◆ TASK DIRECTIONS
Below are the records. Retype exactly the lines between the lines holding "Lemma pass_sends cluster" and "effects = [] \/", inclusive.

Segment Start: EXTRACTED RECORDS

Lemma delete_sends cred cancelled status r e :
  e ∈ (delete_reconciled_resource cred cancelled status r).1 ->
  exists path, kubernetes_delete_path r = Some path /\ e = DeleteRequest path (kubernetes_delete_options r).
Proof.
  unfold delete_reconciled_resource. destruct (negb cred || cancelled); [by intros ?%not_elem_of_nil|].
  destruct (kubernetes_delete_path r) as [path|]; [|by intros ?%not_elem_of_nil].
  intros ->%list_elem_of_singleton. by exists path.
Qed.

Lemma deletes_are_allowed script limits deleted clock ds e :
  e ∈ (delete_allowed_resources script limits deleted clock ds).1 ->
  exists d r path, d ∈ ds /\ dc_resource d = Some r /\ dc_delete_allowed d = true /\
    kubernetes_delete_path r = Some path /\ e = DeleteRequest path (kubernetes_delete_options r).
Proof.
  revert deleted clock. induction ds as [|d ds IH]; intros deleted clock; cbn [delete_allowed_resources];
    [by intros ?%not_elem_of_nil|].
  destruct (_ || _); [by intros ?%not_elem_of_nil|].
  assert (Hlater : forall deleted clock, e ∈ (delete_allowed_resources script limits deleted clock ds).1 ->
    exists d' r path, d' ∈ d :: ds /\ dc_resource d' = Some r /\ dc_delete_allowed d' = true /\
      kubernetes_delete_path r = Some path /\ e = DeleteRequest path (kubernetes_delete_options r)).
  { intros dl cl Hin. apply IH in Hin as (d' & r & path & Hd & Hrest). exists d', r, path. split; [by right|done]. }
  destruct (dc_resource d) as [r|] eqn:Er; [|apply Hlater].
  destruct (dc_delete_allowed d) eqn:Ea; [|apply Hlater].
  destruct (_ =? 0)%Z; [by intros ?%not_elem_of_nil|].
  pose proof (delete_sends (ps_own_credentials script) (ps_cancelled script deleted) (ps_status script deleted) r e) as Hsend.
  destruct (delete_reconciled_resource _ _ _ _) as [effects ok]. simpl in Hsend.
  assert (Hnow : e ∈ effects -> exists d' r path, d' ∈ d :: ds /\ dc_resource d' = Some r /\
    dc_delete_allowed d' = true /\ kubernetes_delete_path r = Some path /\ e = DeleteRequest path (kubernetes_delete_options r)).
  { intros (path & Hp & ->)%Hsend. exists d, r, path. split_and!; [by left|done..]. }
  destruct ok; cbn [negb]; [|exact Hnow].
  specialize (Hlater (S deleted) (S (S clock))). destruct (delete_allowed_resources _ _ _ _ _) as [rest count].
  intros [Hin|Hin]%elem_of_app; auto.
Qed.

Lemma deletes_are_bounded script limits deleted clock ds :
  (length (delete_allowed_resources script limits deleted clock ds).1 <= max_deleted limits - deleted)%nat.
Proof.
  revert deleted clock. induction ds as [|d ds IH]; intros deleted clock; cbn [delete_allowed_resources]; [simpl; lia|].
  destruct (Nat.leb_spec (max_deleted limits) deleted) as [|Hlt]; [simpl; lia|]. cbn [orb].
  destruct (_ <=? _)%Z; [simpl; lia|].
  destruct (dc_resource d) as [r|]; [|apply IH]. destruct (dc_delete_allowed d); [|apply IH].
  destruct (_ =? 0)%Z; [simpl; lia|].
  unfold delete_reconciled_resource. destruct (negb _ || _); [simpl; lia|].
  destruct (kubernetes_delete_path r); [|simpl; lia].
  destruct (match ps_status script deleted with Some _ => _ | None => _ end); cbn [negb]; [|simpl; lia].
  specialize (IH (S deleted) (S (S clock))). destruct (delete_allowed_resources _ _ _ _ _) as [rest count].
  simpl in *. lia.
Qed.

Lemma revival_sends cred stop scripts n revivals path options :
  DeleteRequest path options ∈ (revive_all (Manifest := Manifest) cred stop scripts n revivals).1 ->
  exists revival, revival ∈ revivals /\ kubernetes_delete_path (sr_supervisor revival) = Some path /\
    options = kubernetes_delete_options (sr_supervisor revival).
Proof.
  revert n. induction revivals as [|v vs IH]; intros n; cbn [revive_all]; [by intros ?%not_elem_of_nil|].
  destruct (stop n); [by intros ?%not_elem_of_nil|].
  assert (Hone : DeleteRequest path options ∈ (revive_terminated_supervisor cred (scripts n) v).1 ->
    kubernetes_delete_path (sr_supervisor v) = Some path /\ options = kubernetes_delete_options (sr_supervisor v)).
  { unfold revive_terminated_supervisor. destruct (revival_manifest _ _) as [m|]; [|by intros ?%not_elem_of_nil].
    pose proof (delete_sends cred (rv_cancelled (scripts n) 0) (rv_delete_status (scripts n)) (sr_supervisor v) (DeleteRequest path options)) as Hs.
    destruct (delete_reconciled_resource _ _ _ _) as [effects ok]. simpl in Hs.
    assert (Hd : DeleteRequest path options ∈ effects -> kubernetes_delete_path (sr_supervisor v) = Some path /\
      options = kubernetes_delete_options (sr_supervisor v)) by (intros (p & ? & [= -> ->])%Hs; done).
    destruct ok; cbn [negb]; [|done]. destruct (wait_gone _ _ _) as [[] k]; cbn [negb]; [|done].
    destruct (rv_applies (scripts n)); cbn [negb fst];
      (intros [Hin|Hin]%elem_of_app; [auto|by apply list_elem_of_singleton in Hin]). }
  destruct (revive_terminated_supervisor _ _ _) as [effects ok]. simpl in Hone.
  specialize (IH (S n)). destruct (revive_all _ _ _ _ _) as [rest count]. simpl in *.
  intros [Hin|Hin]%elem_of_app.
  - exists v. split; [by left|auto].
  - destruct (IH Hin) as (w & Hw & Hrest). exists w. split; [by right|done].
Qed.

Lemma plan_revival_ok inventory observed r v :
  plan_revival inventory observed r = Some v ->
  sr_supervisor v = r /\ ob_resource_kind r = RuntimeResourceKind.Pod /\
  starts_with STERILE_SUPERVISOR_POD_PREFIX (ob_name r) = true /\ ob_pod_phase r = Some Terminal /\
  exists sandbox, ob_sandbox_id r = Some sandbox /\ sandbox ∈ rc_sandbox_ids inventory /\
    live_resource observed RuntimeResourceKind.Pod sandbox ("sandboxwich-" ++ uuid_to_string sandbox) = Some (sr_tenant_pod v) /\
    ob_pod_phase (sr_tenant_pod v) = Some Live.
Proof.
  unfold plan_revival. case_bool_decide as Hk; [|done]. cbn [negb orb].
  destruct (starts_with _ _); [|done]. cbn [negb orb]. case_bool_decide as Hp; [|done]. cbn [negb].
  destruct (ob_sandbox_id r) as [sandbox|]; [|done]. cbn [mbind option_bind].
  case_bool_decide as Hin; [|done]. cbn [negb]. destruct (existsb _ _); [|done]. cbn [negb].
  destruct (live_resource observed RuntimeResourceKind.Pod _ _) as [tenant|] eqn:El; [|done]. cbn [mbind option_bind].
  case_bool_decide as Ht; [|done]. cbn [negb].
  intros (a & _ & (b & _ & [= <-])%bind_Some)%bind_Some. cbn [sr_supervisor sr_tenant_pod].
  split_and!; try done. exists sandbox. by split_and!.
Qed.

(** The request [e] deletes the observed resource [r], fenced by its identifier. *)
Definition deletion_of (r : ObservedKubernetesResource) e : Prop :=
  exists path, kubernetes_delete_path r = Some path /\ e = DeleteRequest path (kubernetes_delete_options r).

(** What a pass sends, in terms of the inventory it works with: nothing, or the
    requests of the revivals and then those of the deletions, within the limit. *)
Lemma pass_sends cluster namespace response discovered limits apply script :
  let effects := (reconcile_orphans_with_delete cluster namespace (Some response) discovered limits apply script).1 in
  effects = [] \/
  apply = true /\ exists observed inventory reviving deleting, discovered = Ok observed /\
    scoped_inventory cluster namespace response = Some inventory /\ effects = reviving ++ deleting /\
    (forall e, e ∈ reviving -> (exists m, e = ApplyRequest m) \/
       exists r, r ∈ observed /\ deletion_of r e /\ is_Some (plan_revival inventory observed r)) /\
    (forall e, e ∈ deleting -> exists r, r ∈ observed /\ deletion_of r e /\ deletable inventory (ps_now script) r) /\
    (length deleting <= max_deleted limits)%nat.
Proof.
  unfold reconcile_orphans_with_delete. destruct discovered as [observed|]; [|by left].
  cbn [mbind option_bind].
  destruct (scoped_inventory cluster namespace response) as [inventory|] eqn:Es; cbn [fmap option_fmap option_map default].
  2:{ left. set (ds := take _ _).
      assert (Hno : forall e, e ∈ (if apply then delete_allowed_resources script limits 0 0 ds else ([], Some 0)).1 -> False).
      { intros e. destruct apply; [|by intros ?%not_elem_of_nil].
        intros (d & r & p & Hd & _ & Ha & _)%deletes_are_allowed. apply elem_of_take in Hd as (i & Hd & _).
        apply list_elem_of_lookup_2, list_elem_of_fmap in Hd as (x & -> & _). done. }
      destruct (if apply then _ else _) as [[|e effects] count]; [done|]. exfalso. apply (Hno e). by left. }
  destruct apply; [|by left]. right. split; [done|].
  pose proof (revival_sends (ps_own_credentials script) (ps_stop_reviving script) (ps_revivals script) 0
    (plan_supervisor_revivals inventory observed)) as Hrev.
  destruct (revive_all _ _ _ _ _) as [reviving revived]. set (ds := take _ _).
  pose proof (deletes_are_bounded script limits 0 0 ds) as Hb.
  pose proof (fun e => deletes_are_allowed script limits 0 0 ds e) as Hdel.
  destruct (delete_allowed_resources _ _ _ _ _) as [deleting count]. simpl in Hrev, Hdel, Hb.
  exists observed, inventory, reviving, deleting. split_and!; [done|done|done| | |lia].
  - intros [path options|m] Hin; [right|left; by exists m].
    apply Hrev in Hin as (v & Hv & Hp & ->). apply list_elem_of_omap in Hv as (r & Hr & Ev).
    pose proof (plan_revival_ok _ _ _ _ Ev) as [<- _]. exists (sr_supervisor v).
    split_and!; [done|by exists path|by eexists].
  - intros e Hin. apply Hdel in Hin as (d & r & p & Hd & Er & Ha & Hp & ->). unfold ds in Hd.
    apply elem_of_take in Hd as (i & Hd & _). apply list_elem_of_lookup_2 in Hd.
    unfold plan_orphan_reconciliation, classify_reconciliation in Hd. apply elem_of_app in Hd as [Hd|Hd].
    + apply list_elem_of_fmap in Hd as (x & -> & Hx). injection Er as <-. exists x.
      split_and!; [done|by exists p|by apply classify_spec].
    + by apply list_elem_of_fmap in Hd as (x & -> & _).
Qed.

Segment End: EXTRACTED RECORDS

◆ REPLY
Lemma pass_sends cluster namespace response discovered limits apply script :
  let effects := (reconcile_orphans_with_delete cluster namespace (Some response) discovered limits apply script).1 in
  effects = [] \/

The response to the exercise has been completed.